The Department of Veterans Affairs has reworked its relationship with Microsoft. While nothing will change in day-to-day operations for VA employees, Chief Information Officer Roger Baker told In Depth with Francis Rose this is part of the department’s plan to re-evaluate relationships with all of its vendors.
In an internal memo first obtained by Government Executive, Baker told employees that VA has decided to discontinue Microsoft Software Assurance, which automatically pays for updates and new releases.
“One of the things we recognized at VA is that we can’t keep up with the rate of release that an enterprise vendor like Microsoft has. For example, right now the bulk of our desktops are on Windows XP, not on Windows 7,” he said. “We recognized that we need to look at the value we’re deriving from all of our enterprise contracts.”
The move will allow VA to purchase only the computer products it needs, when it needs them, something akin to buying issues of a magazine versus having a subscription. It’s a model VA is looking at for all of its vendors, Baker said.
“This is an approach we’re going to look at for all of those products that we use broadly across the enterprise: Are we doing them the right way? Have we done the right analysis about what the right way of licensing and using those products are? And are we deriving the maximum value possible out of the dollars we spend?” he said.

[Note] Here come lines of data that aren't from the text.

(* ===== verification/BytecodeProps.v ===== *)
(** * BytecodeProps: any ESKB file loads safely, and what is written loads again *)

From S2P Require Export BytecodeSpec.
Local Open Scope Z_scope.

(** * The reader of ESKB files stays inside its buffers *)

Definition is_i32 (x : Z) : Prop := - 2 ^ 31 <= x < 2 ^ 31.

(** ** Safe reads *)

(** A reader inside its data. *)
Definition reader_ok (r : EskbReader) : Prop :=
  0 <= r_pos r <= r_len r ∧ r_len r <= Z.of_nat (length (r_data r)) < 2 ^ 63 ∧ Forall is_byte (r_data r).

(** [m] does not fault in such a reader of length [len], and what it gives satisfies [Q]. *)
Definition safe (len : Z) {A} (m : ReadM A) (Q : A → Prop) : Prop := ∀ r l, reader_ok r → r_len r = len →
  match m r l with Loaded a r' _ => Q a ∧ reader_ok r' ∧ r_len r' = len | Rejected => True | Fault => False end.

Section safe.
Context {len : Z}.

Lemma safe_ret {A} (a : A) (Q : A → Prop) : Q a → safe len (mret a) Q.
Proof. by intros HQ r l Hr Hl. Qed.

Lemma safe_reject {A} (Q : A → Prop) : safe len reject Q.
Proof. by intros r l. Qed.

Lemma safe_bind {A B} (m : ReadM A) (f : A → ReadM B) P Q : safe len m P → (∀ a, P a → safe len (f a) Q) → safe len (m ≫= f) Q.
Proof. intros Hm Hf r l Hr Hl. specialize (Hm r l Hr Hl). unfold mbind, readm_bind. destruct (m r l); [|done..]. destruct Hm as (?&?&?). by apply Hf. Qed.

Lemma safe_mono {A} (m : ReadM A) (P Q : A → Prop) : safe len m P → (∀ a, P a → Q a) → safe len m Q.
Proof. intros Hm HPQ r l Hr Hl. specialize (Hm r l Hr Hl). destruct (m r l); naive_solver. Qed.

Lemma safe_check b : safe len (check b) (λ _, b = true).
Proof. destruct b; [by apply safe_ret|apply safe_reject]. Qed.

Lemma safe_access {A} (o : option A) (Q : A → Prop) : (∃ a, o = Some a ∧ Q a) → safe len (of_access o) Q.
Proof. by intros (a & -> & HQ) r l Hr Hl. Qed.

Lemma safe_allocate n : safe len (allocate n) (λ _, n <= PTRDIFF_MAX).
Proof.
  intros r l Hr Hl. unfold allocate, malloc. destruct (Z.ltb_spec PTRDIFF_MAX n); [done|].
  destruct l as [|[] l]; [by split_and!; [lia|..]|by split_and!; [lia|..]|done].
Qed.

Lemma advance_ok n r : reader_ok r → 0 <= n → r_pos r + n <= r_len r → reader_ok (advance n r) ∧ r_len (advance n r) = r_len r.
Proof. intros (Hp & Hd & Hb) Hn Hl. unfold advance, reader_ok. simpl. rewrite u64_id by (unfold is_u64; lia). split_and!; (lia || done). Qed.

Lemma safe_read_u8 : safe len eskb_read_u8 is_byte.
Proof.
  intros r l Hr Hl. unfold eskb_read_u8. destruct (Z.leb_spec (r_len r) (r_pos r)); [done|]. destruct (Hr) as (Hp & Hd & Hb).
  unfold at_index. rewrite (proj2 (Z.ltb_ge _ _)) by lia. destruct (lookup_lt_is_Some_2 (r_data r) (Z.to_nat (r_pos r))) as [b E]; [lia|].
  rewrite E. split; [by eapply Forall_lookup_1|]. rewrite <- Hl. apply advance_ok; (lia || done).
Qed.

Lemma safe_read_bytes n : 0 <= n < 2 ^ 63 → safe len (eskb_read_bytes n) (λ bs, Z.of_nat (length bs) = n ∧ Forall is_byte bs).
Proof.
  intros Hn r l Hr Hl. unfold eskb_read_bytes. destruct (Hr) as (Hp & Hd & Hb). rewrite u64_id by (unfold is_u64; lia).
  destruct (Z.ltb_spec (r_len r) (r_pos r + n)); [done|].
  assert (El : Z.of_nat (length (take (Z.to_nat n) (drop (Z.to_nat (r_pos r)) (r_data r)))) = n) by (rewrite length_take, length_drop; lia).
  rewrite El, Z.eqb_refl. split; [split; [done|]; by apply Forall_take, Forall_drop|]. rewrite <- Hl. apply advance_ok; (lia || done).
Qed.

As part of this “Ruthless Reduction Program,” VA is also considering reducing use of personal printers and moving toward a network-printer model.
VA holds about 360,000 desktops with licensed Microsoft products. Those licenses will remain unchanged under the new plan, but maintenance and updates will open up to more competitive pricing from other vendors.
Baker stressed that this move would not affect daily operations for VA employees.